ACTION ITEM: In the listing below, start your output at the line with "intros Hstep. revert" and end it after the line with "closed bs /\", copying every line exactly.
——
(* ===== verification/LineLog.v ===== *)
(** * Append-only line files

    The journals of the program are files of one JSON record per line, read
    back with [read_until(b'\n')] and extended by one write of a whole line.
    This file holds what they share: how bytes split into lines, and how an
    append and a torn append change what a replay of the file sees, for any
    step that consumes one line. *)
From Stdlib Require Import Lia.
From stdpp Require Import base numbers list.
From S2P Require Import Prelude.

(** [read_until(b'\n')] until the end of the file: the lines with their line
    feeds, the last one without if the file does not end with one. *)
Fixpoint split_lines (bs : list Z) : list (list Z) :=
  match bs with
  | [] => []
  | b :: bs' =>
      if b =? 10 then [b] :: split_lines bs'
      else match split_lines bs' with
           | [] => [[b]]
           | l :: ls => (b :: l) :: ls
           end
  end.

(** ** Splitting and appending *)
Definition closed (bs : list Z) : Prop := bs = [] \/ last bs = Some 10.

Lemma closed_tail b bs : closed (b :: bs) -> bs = [] /\ b = 10 \/ bs <> [] /\ closed bs.
Proof.
  intros [?|Hl]; [done|]. destruct bs as [|c bs]; [left; simpl in Hl; naive_solver|].
  right. split; [done|]. by right.
Qed.

Lemma split_lines_nonempty bs : bs <> [] -> split_lines bs <> [].
Proof. destruct bs as [|b bs]; [done|]. simpl. destruct (b =? 10), (split_lines bs); done. Qed.

Lemma split_lines_app a b : closed a -> split_lines (a ++ b) = split_lines a ++ split_lines b.
Proof.
  induction a as [|x a IH]; intros Hc; [done|]. simpl.
  destruct (closed_tail _ _ Hc) as [[-> ->]|[Hne Hc']]; [done|]. rewrite (IH Hc').
  destruct (x =? 10); [done|]. pose proof (split_lines_nonempty a Hne).
  by destruct (split_lines a).
Qed.

Lemma split_lines_partial t : t <> [] -> (10 ∉ t) -> split_lines t = [t].
Proof.
  induction t as [|b t IH]; [done|]. intros _ Hn. apply not_elem_of_cons in Hn as [Hb Hn]. simpl.
  rewrite (proj2 (Z.eqb_neq _ _)) by congruence. destruct t as [|c t]; [done|].
  by rewrite IH.
Qed.

Lemma split_lines_line body : (10 ∉ body) -> split_lines (body ++ [10]) = [body ++ [10]].
Proof.
  induction body as [|b body IH]; [done|]. intros Hn. apply not_elem_of_cons in Hn as [Hb Hn].
  simpl. rewrite (proj2 (Z.eqb_neq _ _)) by congruence. by rewrite IH.
Qed.

Lemma concat_split_lines bs : concat (split_lines bs) = bs.
Proof.
  induction bs as [|b bs IH]; [done|]. simpl. destruct (b =? 10); simpl; [by rewrite IH|].
  destruct (split_lines bs) as [|l ls]; simpl in *; by rewrite <- IH.
Qed.

Lemma concat_closed ls : Forall (fun l => last l = Some 10) ls -> closed (concat ls).
Proof.
  induction ls as [|l ls IH] using rev_ind; [by left|]. intros Hf.
  apply Forall_app in Hf as [_ Hf]. apply Forall_cons in Hf as [Hl _].
  right. rewrite concat_app. simpl. rewrite app_nil_r, last_app, Hl. done.
Qed.


Lemma not_elem_take (b : Z) k l : b ∉ l -> b ∉ take k l.
Proof. intros Hl (n & Hn & _)%elem_of_take. apply Hl. by eapply list_elem_of_lookup_2. Qed.

(** ** Replay *)
Section replay.
Context {E St : Type} (step : St -> list Z -> result E St).

Fixpoint replay_lines (lines : list (list Z)) (st : St) : result E St :=
  match lines with
  | [] => Ok st
  | l :: ls => let? st' := step st l in replay_lines ls st'
  end.

Lemma replay_lines_app l1 l2 st :
  replay_lines (l1 ++ l2) st = rbind (replay_lines l1 st) (replay_lines l2).
Proof.
  revert st. induction l1 as [|l l1 IH]; intros st; [done|]. simpl.
  destruct (step st l); [apply IH|done].
Qed.

(** A property every accepted line keeps. *)
Lemma replay_lines_ind (P : St -> Prop) lines st st' :
  (forall st l st', P st -> step st l = Ok st' -> P st') ->
  P st -> replay_lines lines st = Ok st' -> P st'.
Proof.
  intros Hstep. revert st. induction lines as [|l ls IH]; intros st Hp Hr; simpl in Hr; res_inv; [done|].
  eauto.
Qed.

(** Bytes that replay to a state. *)
Definition replays (bs : list Z) (st0 st : St) : Prop :=
  closed bs /\ replay_lines (split_lines bs) st0 = Ok st.

Context (Hclosed : forall st l st', step st l = Ok st' -> last l = Some 10).

Lemma replay_lines_replays bs st0 st :
  replay_lines (split_lines bs) st0 = Ok st -> replays bs st0 st.
Proof.
  intros Hr. split; [|done]. rewrite <- (concat_split_lines bs). apply concat_closed.
  revert st0 Hr. induction (split_lines bs) as [|l ls IH]; intros st0 Hr; simpl in Hr; res_inv; [done|].
  constructor; eauto.
Qed.

(** A whole line appended to the file is one more step. *)
Lemma replays_append bs st0 st body st' :
  replays bs st0 st -> (10 ∉ body) -> step st (body ++ [10]) = Ok st' ->
  replays (bs ++ body ++ [10]) st0 st'.
Proof.
  intros [Hc Hr] Hnl Hs. split; [right; by rewrite app_assoc, last_snoc|].
  rewrite split_lines_app, split_lines_line, replay_lines_app, Hr by done. simpl. by rewrite Hs.
Qed.

(** A line cut short is one step on its fragment. *)
Lemma replays_torn bs st0 st body k :
  replays bs st0 st -> (10 ∉ body) -> (0 < k <= length body)%nat ->
  replay_lines (split_lines (bs ++ take k (body ++ [10]))) st0 =
  rbind (step st (take k body)) Ok.
Proof.
  intros [Hc Hr] Hnl Hk. rewrite take_app_le by lia.
  rewrite split_lines_app, replay_lines_app, Hr by done. simpl.
  rewrite split_lines_partial; [simpl; by destruct (step _ _)| |by apply not_elem_take].
  destruct body, k; simpl in *; try lia; done.
Qed.
End replay.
——
EXERCISE SOLUTION:
  intros Hstep. revert st. induction lines as [|l ls IH]; intros st Hp Hr; simpl in Hr; res_inv; [done|].
  eauto.
Qed.

(** Bytes that replay to a state. *)
Definition replays (bs : list Z) (st0 st : St) : Prop :=
  closed bs /\ replay_lines (split_lines bs) st0 = Ok st.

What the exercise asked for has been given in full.